▶ [Problem statement]:
Without skipping or changing anything, print all the entries.

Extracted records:
=-=-=-=-=

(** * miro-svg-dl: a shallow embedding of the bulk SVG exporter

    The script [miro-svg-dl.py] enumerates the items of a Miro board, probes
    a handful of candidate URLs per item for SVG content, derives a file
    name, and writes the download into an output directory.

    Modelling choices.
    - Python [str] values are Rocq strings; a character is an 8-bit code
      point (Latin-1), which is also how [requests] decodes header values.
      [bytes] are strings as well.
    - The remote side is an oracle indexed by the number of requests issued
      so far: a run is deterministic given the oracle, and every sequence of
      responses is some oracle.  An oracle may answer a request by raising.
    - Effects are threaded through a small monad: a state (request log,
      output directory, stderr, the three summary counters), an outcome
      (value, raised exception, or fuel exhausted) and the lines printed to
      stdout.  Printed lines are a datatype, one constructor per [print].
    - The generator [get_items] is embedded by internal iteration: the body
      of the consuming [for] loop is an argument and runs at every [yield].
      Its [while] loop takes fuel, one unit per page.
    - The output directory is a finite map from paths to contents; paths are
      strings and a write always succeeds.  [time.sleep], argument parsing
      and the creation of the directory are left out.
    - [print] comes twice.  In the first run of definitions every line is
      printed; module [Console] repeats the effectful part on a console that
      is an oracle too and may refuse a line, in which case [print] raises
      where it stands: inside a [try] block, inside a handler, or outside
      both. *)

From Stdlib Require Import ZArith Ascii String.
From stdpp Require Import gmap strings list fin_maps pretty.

=-=-=-=-=

▶ [Output]:
(** * miro-svg-dl: a shallow embedding of the bulk SVG exporter

    The script [miro-svg-dl.py] enumerates the items of a Miro board, probes
    a handful of candidate URLs per item for SVG content, derives a file
    name, and writes the download into an output directory.

    Modelling choices.
    - Python [str] values are Rocq strings; a character is an 8-bit code
      point (Latin-1), which is also how [requests] decodes header values.
      [bytes] are strings as well.
    - The remote side is an oracle indexed by the number of requests issued
      so far: a run is deterministic given the oracle, and every sequence of
      responses is some oracle.  An oracle may answer a request by raising.
    - Effects are threaded through a small monad: a state (request log,
      output directory, stderr, the three summary counters), an outcome
      (value, raised exception, or fuel exhausted) and the lines printed to
      stdout.  Printed lines are a datatype, one constructor per [print].
    - The generator [get_items] is embedded by internal iteration: the body
      of the consuming [for] loop is an argument and runs at every [yield].
      Its [while] loop takes fuel, one unit per page.
    - The output directory is a finite map from paths to contents; paths are
      strings and a write always succeeds.  [time.sleep], argument parsing
      and the creation of the directory are left out.
    - [print] comes twice.  In the first run of definitions every line is
      printed; module [Console] repeats the effectful part on a console that
      is an oracle too and may refuse a line, in which case [print] raises
      where it stands: inside a [try] block, inside a handler, or outside
      both. *)

From Stdlib Require Import ZArith Ascii String.
From stdpp Require Import gmap strings list fin_maps pretty.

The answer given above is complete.